【26】
こちらに来て一カ月。
マコト達も、現実に戻るためにありとあらゆる方法を試した。
何よりもまずはコマンドを呼びだしたかった。
コマンドが出ればGMコールが使える。
ゲームマスター、つまり運営に連絡が出来る。
とにかく誰かに事情を説明して欲しかった。
一体どういう状況なのか。
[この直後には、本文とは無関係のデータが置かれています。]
Lemma eye_4x4 (l : list float) :
  eye (mkMatrix 4 4 l) =
  mkMatrix 4 4 [1;0;0;0; 0;1;0;0; 0;0;1;0; 0;0;0;1]%float.
Proof. reflexivity. Qed.

Lemma fill_sendBuffer_Configured (p : Pose) s :
  Configured s ->
  fill_sendBuffer p s = Some (tt, set_sendBuffer (homogeneous p) s, []).
Proof.
  intros Hs. destruct (Configured_buffer s Hs) as (l & Hb & Hl).
  destruct s as [nm per bf sb mg dr tf rp]; simpl in Hb; subst sb.
  unfold fill_sendBuffer, op_bind, modify, sendBuffer_set, set_sendBuffer.
  cbn [m_sendBuffer m_name m_period m_baseFrame m_manager m_driver m_tf m_rpcPort].
  rewrite (eye_4x4 l). vm_compute. reflexivity.
Qed.

Lemma update_device_Configured (sn : string) s :
  Configured s ->
  exists s' evs,
    update_device sn s = Some (tt, s', evs) /\ Configured s' /\
    same_settings s s' /\ m_manager s' = m_manager s /\
    match pose (m_manager s) sn with
    | Some _ => exists e, evs = [e] /\ publication (m_manager s) (m_baseFrame s) sn e
    | None => evs = [] /\ s' = s
    end.
Proof.
  intros Hs. unfold update_device, op_bind at 1, gets at 1.
  destruct (pose (m_manager s) sn) as [p|] eqn:Hp.
  - unfold op_bind at 1, gets at 1. unfold op_bind at 1.
    rewrite (fill_sendBuffer_Configured p s Hs).
    destruct Hs as (Hr & Hc & Hl & [tf Htf]).
    unfold op_bind, tf_setTransform, op_ret.
    cbn [set_sendBuffer m_tf m_baseFrame m_sendBuffer]. rewrite Htf.
    destruct (setTransform _ _ _ tf) as [ok tf'] eqn:Hset.
    eexists _, _. split; [reflexivity|].
    split; [|split; [|split]].
    + repeat split; simpl; eauto.
    + repeat split.
    + reflexivity.
    + eexists. split; [reflexivity|]. exists p, ok. split; [exact Hp|reflexivity].
  - eexists _, _. split; [reflexivity|].
    split; [exact Hs|]. split; [repeat split|]. split; [reflexivity|]. split; reflexivity.
Qed.

Lemma for_each_update_device (devs : list string) s :
  Configured s ->
  exists s' evs,
    for_each devs update_device s = Some (tt, s', evs) /\ Configured s' /\
    same_settings s s' /\ m_manager s' = m_manager s /\
    Forall2 (publication (m_manager s) (m_baseFrame s))
            (tracked (m_manager s) devs) evs.
Proof.
  revert s. induction devs as [|sn devs IH]; intros s Hs.
  - exists s, []. split; [reflexivity|]. split; [exact Hs|].
    split; [repeat split|]. split; [reflexivity|]. constructor.
  - destruct (update_device_Configured sn s Hs)
      as (s1 & e1 & Hrun & Hs1 & Hset1 & Hm1 & Hev).
    destruct (IH s1 Hs1) as (s2 & e2 & Hrun2 & Hs2 & Hset2 & Hm2 & Hall).
    exists s2, (e1 ++ e2). cbn [for_each]. unfold op_bind.
    rewrite Hrun, Hrun2. split; [reflexivity|]. split; [exact Hs2|].
    destruct Hset1 as (? & ? & Hb1 & ? & ?), Hset2 as (? & ? & ? & ? & ?).
    split; [repeat split; congruence|]. split; [congruence|].
    rewrite Hm1, Hb1 in Hall. unfold tracked in *. rewrite filter_cons.
    destruct (pose (m_manager s) sn) as [p|] eqn:Hp.
    + destruct Hev as (e & -> & He).
      rewrite decide_True by eauto. constructor; assumption.
    + destruct Hev as (-> & _).
      rewrite decide_False by (intros [? ?]; discriminate). exact Hall.
Qed.

Lemma updateModule_Configured s :
  Configured s ->
  exists s' evs,
    updateModule s = Some (true, s', EvComputePoses :: evs) /\ Configured s' /\
    same_settings s s' /\ m_manager s' = computePoses (m_manager s) /\
    Forall2 (publication (computePoses (m_manager s)) (m_baseFrame s))
            (tracked (computePoses (m_manager s))
                     (managedDevices (computePoses (m_manager s)))) evs.
Proof.
  intros Hs.
  set (s0 := set_manager (computePoses (m_manager s)) s).
  assert (Hs0 : Configured s0) by exact Hs.
  destruct (for_each_update_device (managedDevices (m_manager s0)) s0 Hs0)
    as (s' & evs & Hrun & Hs' & Hset & Hm & Hall).
  exists s', evs. unfold updateModule, op_bind, manager_computePoses, gets, op_ret.
  fold s0. rewrite Hrun. rewrite app_nil_r. split; [reflexivity|].
  split; [exact Hs'|]. split; [exact Hset|]. split; [exact Hm|]. exact Hall.
Qed.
これはいつまで続くのか。
ゲームのログアウトもコマンドから行える。
ログアウトすれば現実に戻れるだろう、と期待していた。
マコト達は、コマンドを呼び出すために色々と試した。
念じてみたり、声に出してみたり、身体のあらゆる部分を押してみたり。
もしかすると死ねば出るかもしれない、とも思ったがこれだけは試せなかった。
最初の二日程をこれらに費やしたが、結局、無駄だった。
一旦、コマンドの事は諦め、他のプレイヤーと情報を共有するべく四人で街に行った。
しかし街は、協力とは程遠い混沌に満ち溢れていた。
その光景を見た四人は、現実に戻る方法よりも自分達の身の安全を担保するため、
住処であるダンジョンに逃げ戻った。
《魔窟王》ユウゴが持つ、無数あるダンジョン。
ゲーム時代からスペックは変わりないか、ギミックは正常に機能しているかどうかの確認。
そして、置かれたアイテムの価値、モンスターの強さは同じか。
それらを調べるのに膨大な時間を要した。
調べてわかったことは、余程のヘマをしない限り、マコト達の身は安全は保証された、ということだった。